(** X10. Setting a pod's demand and then setting it back restores the
    state: on a pod whose node exists and has a non-negative amount
    available, where neither that amount, nor the change of demand, nor
    the amount less the change exceeds 2^53 in magnitude (so that no
    difference is rounded), a successful [updatePod] to [newDemand]
    followed by [updatePod] to the old demand succeeds and ends in the
    state it started from. *)
Theorem updatePod_there_and_back (podId : string) (newDemand : Z)
    (s : State) (pod : Pod.t) (node : Node.t) :
  getPod podId s = Some pod →
  getNode (Pod.nodeId pod) s = Some node →
  0 ≤ Node.availableCpuCores node ≤ 2 ^ 53 →
  safe (newDemand - Pod.cpuRequirement pod) →
  safe (Node.availableCpuCores node - (newDemand - Pod.cpuRequirement pod)) →
  newDemand - Pod.cpuRequirement pod ≤ Node.availableCpuCores node →
  ∃ s1,
    updatePod podId (Some newDemand) s = (Success, s1)
    ∧ updatePod podId (Some (Pod.cpuRequirement pod)) s1 = (Success, s).
Proof.
  unfold getPod, getNode. intros Hpod Hnode Hnonneg Hd Ha Hfits.
  assert (newDemand ⊟ Pod.cpuRequirement pod
          = newDemand - Pod.cpuRequirement pod) as Hd1
    by by apply js_sub_safe.
  assert (Pod.cpuRequirement pod ⊟ newDemand
          = Pod.cpuRequirement pod - newDemand) as Hd2
    by (apply js_sub_safe; unfold safe in *; lia).
  unfold updatePod at 1. rewrite Hpod, Hnode. cbv zeta.
  rewrite Hd1, decide_False by lia.
  eexists. split; [done|].
  unfold updatePod. simpl. rewrite lookup_alter_eq, Hpod. simpl.
  rewrite nodes_get_modify, decide_True, Hnode by done. simpl.
  rewrite Hd2, (js_sub_safe (Node.availableCpuCores node)) by done.
  rewrite decide_False by lia.
  unfold modify_pod, modify_node, set_pods, set_nodes. simpl. f_equal.
  rewrite nodes_modify_modify by apply _.
  rewrite (nodes_modify_ext _ _ (λ n, n)), nodes_modify_id.
  - rewrite alter_alter_eq, (alter_alt_Some _ _ _ pod) by done.
    rewrite insert_id; [by destruct s|]. rewrite Hpod. by destruct pod.
  - intros n Hn. rewrite Hnode in Hn. injection Hn as <-.
    rewrite <- (with_available_same node) at 3.
    destruct node. unfold Node.with_availableCpuCores. simpl in *. f_equal.
    rewrite (js_sub_safe availableCpuCores) by done.
    rewrite js_sub_safe by (unfold safe in *; lia). lia.
Qed.

Lemma updatePod_there_and_back_witness :
  ∃ s1, updatePod "pod-1000-7" (Some 4) one_pod = (Success, s1)
        ∧ updatePod "pod-1000-7" (Some 3) s1 = (Success, one_pod).
Proof.
  apply (updatePod_there_and_back "pod-1000-7" 4 one_pod
           (Pod.mk "pod-1000-7" 3 "n1" "id-of-pod" running 1000)
           (Node.mk "n1" "container-n1" 4 1 ["pod-1000-7"] 0 healthy));
    [vm_compute; reflexivity | vm_compute; reflexivity
    | simpl; lia | unfold safe; simpl; lia | unfold safe; simpl; lia
    | simpl; lia].
Defined.

(** ** Failures that change nothing *)

(** X11. The operations that answer synchronously are all-or-nothing: when
    [addNode], [updateNode], [removeNode], [updatePod], [removePod] or
    [setSchedulingAlgorithm] reports a failure, the state is exactly the
    one before the call. *)
Theorem failure_leaves_state (d : Driver) (op : Op) (now : Z) (s : State) :
  match op with
  | AddNode nodeId cpuCores containerId generated =>
      ∀ why s', addNode nodeId cpuCores containerId generated now s
                = (Failed why, s') → s' = s
  | UpdateNode nodeId updates =>
      ∀ why s', updateNode nodeId updates s = (Failed why, s') → s' = s
  | RemoveNode nodeId =>
      ∀ why s', removeNode nodeId s = (Failed why, s') → s' = s
  | UpdatePod podId updates =>
      ∀ why s', updatePod podId updates s = (Failed why, s') → s' = s
  | RemovePod podId =>
      ∀ why s', removePod d podId s = (Failed why, s') → s' = s
  | SetSchedulingAlgorithm algorithm =>
      ∀ why s', setSchedulingAlgorithm algorithm s = (Failed why, s') →
                s' = s
  | _ => True
  end.
Proof.
  destruct op; try done; intros why s'.
  - unfold addNode. destruct (nodes_get _ _); by intros [= <-].
  - unfold updateNode. destruct (nodes_get _ _); [|by intros [= <-]].
    destruct updates; [|done]. case_decide; by intros [= <-].
  - unfold removeNode. destruct (nodes_get _ _); [|by intros [= <-]].
    case_decide; by intros [= <-].
  - unfold updatePod. destruct (pods s !! podId); [|by intros [= <-]].
    destruct updates; [|done].
    destruct (nodes_get _ _); [|by intros [= <-]].
    case_decide; by intros [= <-].
  - unfold removePod. destruct (pods s !! podId); [done | by intros [= <-]].
  - unfold setSchedulingAlgorithm.
    destruct (parse_algorithm _); [done | by intros [= <-]].
Qed.

Lemma failure_leaves_state_witness :
  (updatePod "pod-1000-7" (Some 9) one_pod).2 = one_pod.
Proof.
  apply (failure_leaves_state docker_up (UpdatePod "pod-1000-7" (Some 9))
           0 one_pod (NotEnoughResources "n1")).
  vm_compute. reflexivity.
Defined.

(** ** The route that deletes a node *)

(** X14. [DELETE /api/nodes/:nodeId] answers 404 when the node is unknown,
    400 when it still lists a pod, and 200 otherwise; only in the last
    case does the state change, the node being gone; neither the answer
    nor the state depends on what Docker says about removing the node's
    container. *)
Theorem deleteNodeRoute_status (d : Driver) (nodeId : string) (s : State) :
  match getNode nodeId s with
  | None =>
      deleteNodeRoute d nodeId s = (404, Failed (NodeNotFound nodeId), s)
  | Some node =>
      if decide (Node.pods node = []) then
        deleteNodeRoute d nodeId s
        = (200, Success, set_nodes (nodes_delete nodeId (nodes s)) s)
        ∧ getNode nodeId (deleteNodeRoute d nodeId s).2 = None
      else
        deleteNodeRoute d nodeId s
        = (400, Failed (NodeStillHasPods nodeId (length (Node.pods node))), s)
  end
  ∧ ∀ d', deleteNodeRoute d' nodeId s = deleteNodeRoute d nodeId s.
Proof.
  assert (∀ d0, deleteNodeRoute d0 nodeId s
     = match getNode nodeId s with
       | None => (404, Failed (NodeNotFound nodeId), s)
       | Some node =>
           if decide (Node.pods node = []) then
             (200, Success, set_nodes (nodes_delete nodeId (nodes s)) s)
           else
             (400, Failed (NodeStillHasPods nodeId (length (Node.pods node))),
              s)
       end) as Hroute.
  { intros d0. unfold deleteNodeRoute, getNode, removeNode.
    destruct (nodes_get nodeId (nodes s)) as [node|]; [|done].
    destruct (Node.pods node) as [|q l]; simpl.
    - by destruct (removeContainer d0 _).
    - done. }
  split; [|intros d'; by rewrite !Hroute].
  rewrite Hroute. destruct (getNode nodeId s) as [node|]; [|done].
  case_decide; [|done]. split; [done|].
  unfold getNode. simpl. by rewrite nodes_get_delete, decide_True.
Qed.

(** ** What relocation and the health check leave alone *)

Lemma node_shell_modify i j f ns `{!KeepsId f} :
  (∀ n, node_shell (f n) = node_shell n) →
  node_shell <$> nodes_get j (nodes_modify i f ns)
  = node_shell <$> nodes_get j ns.
Proof.
  intros Hf. rewrite nodes_get_modify by done. case_decide; [|done].
  destruct (nodes_get j ns); simpl; [|done]. by rewrite Hf.
Qed.

Lemma node_shell_reserve q c n : node_shell (reserve q c n) = node_shell n.
Proof. done. Qed.

Lemma node_shell_release q c n : node_shell (release q c n) = node_shell n.
Proof. done. Qed.

Lemma node_shell_detach q pod s j :
  node_shell <$> nodes_get j (nodes (detach q pod s))
  = node_shell <$> nodes_get j (nodes s).
Proof.
  unfold detach. destruct (nodes_get (Pod.nodeId pod) _); [|done].
  simpl. apply node_shell_modify; [apply _ | done].
Qed.

Lemma pod_shell_alter f q q' (ps : gmap string Pod.t) :
  (∀ p, pod_shell (f p) = pod_shell p) →
  pod_shell <$> alter f q ps !! q' = pod_shell <$> ps !! q'.
Proof.
  intros Hf. rewrite lookup_alter. case_decide; [subst q'|done].
  destruct (ps !! q); simpl; [|done]. by rewrite Hf.
Qed.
● ● ●
Where a line in the records above contains the string "then", return that line.

(** X10. Setting a pod's demand and then setting it back restores the
      if decide (Node.pods node = []) then
           if decide (Node.pods node = []) then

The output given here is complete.